++++ Information given
(* ===== verification/GstSinkSafe.v ===== *)
(** * What the video sink keeps (GstSink.v)

    Whatever GStreamer calls, the channel and the session answer: every frame is
    counted once, every slot the sink takes it gives back or publishes, and in a
    session the event stream announces the frames as they are submitted. *)
From stdpp Require Import gmap.
From S2P Require Import Prelude Api Memory Session EventChannel SessionContext Bytes GstVideo Element GstSink.

(** ** Slots in the sink's hands, and the statistics it posts *)

(** The channel the sink holds, and the slots it took from it. *)
Definition Held : Type := option Z * list flBuffer.

(** A channel is taken when none is held, used and closed only while held, and a
    native producer can take it over (a start that failed late and is tried again
    hands it over again); a slot is published, cancelled or described only while
    held; statistics add up. *)
Definition slot_step (x : Held) (d : Did) : option Held :=
  match d with
  | DOpen ch | DAdopt ch => if bool_decide (x.1 = None) then Some (Some ch, x.2) else None
  | DClose ch => if bool_decide (x.1 = Some ch) then Some (None, []) else None
  | DHanded ch => if bool_decide (x.1 = Some ch \/ x.1 = None) then Some (None, x.2) else None
  | DAcquire ch b => if bool_decide (x.1 = Some ch) then Some (x.1, b :: x.2) else None
  | DCancel ch b | DSubmit ch b _ => if bool_decide (x.1 = Some ch) then pair x.1 <$> give b x.2 else None
  | DMetadata ch b _ => if bool_decide (x.1 = Some ch) && bool_decide (b ∈ x.2) then Some x else None
  | DStats received submitted dropped _ => if received =? wrap64 (submitted + dropped) then Some x else None
  | _ => Some x
  end.

Lemma slot_step_stats l : forall h h' received submitted dropped ringFull,
  follow slot_step h l = Some h' -> DStats received submitted dropped ringFull ∈ l ->
  received = wrap64 (submitted + dropped).
Proof.
  induction l as [|d l IH]; intros h h' r s dr f Hf Hin; [by apply elem_of_nil in Hin|].
  change (d :: l) with ([d] ++ l) in Hf. rewrite follow_app in Hf. unfold follow at 1 in Hf. cbn in Hf.
  destruct (slot_step h d) as [h1|] eqn:Ed; [|done]. apply elem_of_cons in Hin as [<-|Hin]; [|by eapply IH].
  cbn in Ed. destruct (Z.eqb_spec r (wrap64 (s + dr))); [done|discriminate].
Qed.

(** ** Counters *)

Definition counts (s : SinkStats) : Prop :=
  st_received s = wrap64 (st_submitted s + st_dropped s) /\ u64 (st_submitted s) /\ u64 (st_dropped s).

Lemma counts_received_dropped s : counts s ->
  counts (mkStats (inc64 (st_received s)) (st_submitted s) (inc64 (st_dropped s)) (st_ringFullDrops s)).
Proof.
  intros (H & U1 & U2). unfold counts, inc64, wrap64 in *. cbn. rewrite H. split.
  - rewrite Z.add_mod_idemp_l, Z.add_mod_idemp_r by lia. f_equal. lia.
  - split; [done|]. pose proof (Z.mod_pos_bound (st_dropped s + 1) 18446744073709551616). ulia.
Qed.

Lemma counts_received_submitted s : counts s ->
  counts (mkStats (inc64 (st_received s)) (inc64 (st_submitted s)) (st_dropped s) (st_ringFullDrops s)).
Proof.
  intros (H & U1 & U2). unfold counts, inc64, wrap64 in *. cbn. rewrite H. split.
  - rewrite Z.add_mod_idemp_l by lia. rewrite (Z.add_comm (_ mod _)), Z.add_mod_idemp_r by lia. f_equal. lia.
  - split; [|done]. pose proof (Z.mod_pos_bound (st_submitted s + 1) 18446744073709551616). ulia.
Qed.

Section Safe.
Context `{E : Element} {NS : NativeSink} {L : NativeSinkLaws}.
Context (platform : Platform) (fuel : nat) (base : list Did).
Notation Core := (Core ns_store).
Notation C := (C ns_store).
Implicit Types (self : GstFrameLinkSink) (c : Core) (h : Held).
Notation leaves h m T R := (leaves slot_step base (None, []) (fun _ => True) h (m : C _) T R).
Notation keeps h m R := (Element.leaves slot_step base (None, []) (fun _ => True) h (m : C _) (fun _ => h) R).

Lemma keeps_native_only {A} h (m : C A) : only_native m -> keeps h m (fun _ => True).
Proof.
  intros Hm c Hc. unfold wp. destruct (m c) as [[a c']|] eqn:Em; [|done]. split; [|done].
  destruct (Hm c a c' Em) as (l & El & _). eapply at_after; [exact Hc|done|exact El|].
  apply follow_quiet, Forall_map, Forall_forall. by intros d _.
Qed.

(** What the sink says it holds: its channel, unless a native producer has it, and no
    slot. *)
Definition hold self : Held := (if is_some (sl_native (sk_link self)) then None else sl_ch (sk_link self), []).

(** A native producer comes with the channel and in native mode only. *)
Definition link_ok self : Prop :=
  sl_native (sk_link self) = None
  \/ (is_some (sl_ch (sk_link self)) = true /\ sp_nativeMemory (sk_props self) = true).

(** The counters and the mode [st], untouched, and the link as it should be. *)
Definition same (st : SinkStats * bool) self : Prop :=
  sk_stats self = st.1 /\ sp_nativeMemory (sk_props self) = st.2 /\ link_ok self.

(** Code that leaves the sink with what it says it holds. *)
Notation holds st h m := (leaves h m hold (same st)).
Notation holds2 st h m := (leaves h m (fun x => hold x.2) (fun x => same st x.2)).

Ltac natives := apply keeps_native_only; solve [auto using ns_new_native, ns_valid_native, ns_deactivate_native,
  ns_drop_native, ns_acquire_native, ns_setReady_native, ns_submit_native].

Ltac stats := cbn [fst snd] in *; try done;
  repeat match goal with |- context [if ?b then _ else _] => destruct b end;
  try match goal with H : same _ _ |- _ => exact H end;
  unfold same, link_ok, hold in *; cbn in *; bools;
  repeat match goal with
  | H : ?x = Some _ |- context [is_some ?x] => rewrite H
  | H : ?x = None |- context [is_some ?x] => rewrite H
  | H : ?x = _, H2 : context [is_some ?x] |- _ => rewrite H in H2
  end; cbn in *;
  repeat match goal with |- context [if ?b then _ else _] => destruct b end; intuition congruence.
Ltac between st h A :=
  lazymatch A with
  | GstFrameLinkSink => apply (leaves_bind _ _ _ _ h _ _ hold (same st))
  | (_ * GstFrameLinkSink)%type => apply (leaves_bind _ _ _ _ h _ _ (fun x => hold x.2) (fun x => same st x.2))
  | _ => apply (leaves_bind _ _ _ _ h _ _ (fun _ => h) (fun _ => True))
  end.
Ltac walk st known :=
  Element.walk ltac:(fun h A => between st h A) ltac:(first [natives|session|known]) ltac:(stats).
(** [~NativeSourceReader()] *)
Definition endReader (r : NativeSourceReader) : C unit :=
  let! channel := native (fun n => (ow_channel <$> hp_owners n !! rd_owner r, n)) in
  match channel with
  | None => ret tt
  | Some ch =>
    let! _ := flCompleteReadLease ch (rd_token r) in
    let! _ := flCollectReadLeases ch in
    dropOwner (rd_owner r)
  end.

(** [gst_buffer_unref] *)
Definition bufferUnref (b : nat) : C unit :=
  let! reader := native (fun n =>
    match hp_buffers n !! b with
    | Some h =>
      if (hb_refs h =? 1)%nat
      then (hb_reader h, mkHeap (hp_owners n) (delete b (hp_buffers n)) (hp_nativeOwner n))
      else (None, mkHeap (hp_owners n) (<[b := mkHeapBuffer (pred (hb_refs h)) (hb_reader h)]> (hp_buffers n)) (hp_nativeOwner n))
    | None => (None, n)
    end) in
  match reader with Some r => endReader r | None => ret tt end.

Definition clearPending self : C GstFrameLinkSrc :=
  match sr_pending self with
  | Some b => bufferUnref (sb_id b) ;; ret (put_pending self None)
  | None => ret self
  end.

(** ** Reading frames back to the ring *)

(** The channel API answers a null channel with FL_INVALID. *)
Definition on_channel {A} self (null : A) (k : Z -> C A) : C A :=
  match rl_ch (sr_link self) with Some ch => k ch | None => ret null end.

Definition srcReleaseFrame (frame : flFrame) self : C flResult :=
  on_channel self FL_INVALID (fun ch =>
    return_if negb (rp_nativeMemory (sr_props self)) with flRelease ch frame ;;
    let! (r, token) := flLeaseFrame ch frame in
    return_if negb (bool_decide (r = FL_OK)) with ret r ;;
    let! r := flCompleteReadLease ch token in
    if bool_decide (r = FL_OK) then flCollectReadLeases ch else ret r).

(** ** Native memory *)

(** The lease, the reader behind the memory, and the buffer around it. *)
Definition leaseBuffer (frame : flFrame) (owner : nat) (layout : VideoLayout) self : C (option SrcBuffer) :=
  on_channel self None (fun ch =>
    let! (r, token) := flLeaseFrame ch frame in
    return_if negb (bool_decide (r = FL_OK)) with ret None ;;
    let! b := newBuffer (Some (mkReader owner token)) in
    ret (Some (mkSrcBuffer b GST_CLOCK_TIME_NONE GST_CLOCK_TIME_NONE GST_CLOCK_TIME_NONE false None (Some layout)))).

Definition planesOf self : nat := if info_format (rl_cinfo (sr_link self)) =? FL_FORMAT_NV12 then 2%nat else 1%nat.
Definition G_MAXINT : Z := 2147483647.
Definition GST_VIDEO_MAX_PLANES : nat := 4.

(** The plane loop: [l] are the planes to come, [bytes] the size so far. *)
Fixpoint dmabufPlanes (l : list nat) (d : LinuxImage.flDmabuf) (first : Z * Z) (height bytes : Z)
  : C (option (Z * list Z * list Z)) :=
  match l with
  | [] => ret (Some (bytes, [], []))
  | i :: l =>
    let fd := nth i (LinuxImage.db_fd d) 0 in
    let stride := nth i (LinuxImage.db_stride d) 0 in
    let offset := nth i (LinuxImage.db_offset d) 0 in
    let! st := ask (fun t => si_stat t fd) in
    return_if negb (bool_decide (st = Some first)) with ret None ;;
    let rows := match i with O => height | S _ => height / 2 end in
    return_if (G_MAXINT <? stride) || (UINT64_MAX <? offset) || negb (truthy rows)
           || ((UINT64_MAX - offset) / rows <? stride) with ret None ;;
    let! rest := dmabufPlanes l d first height (Z.max bytes (offset + stride * rows)) in
    ret (match rest with
         | Some (bytes, offsets, strides) => Some (bytes, offset :: offsets, stride :: strides)
         | None => None
         end)
  end.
++++++++
-- What is required --
Reproduce every line in the data that has the word "over" in it.

-- Output of the exercise --
    native producer can take it over (a start that failed late and is tried again
    hands it over again); a slot is published, cancelled or described only while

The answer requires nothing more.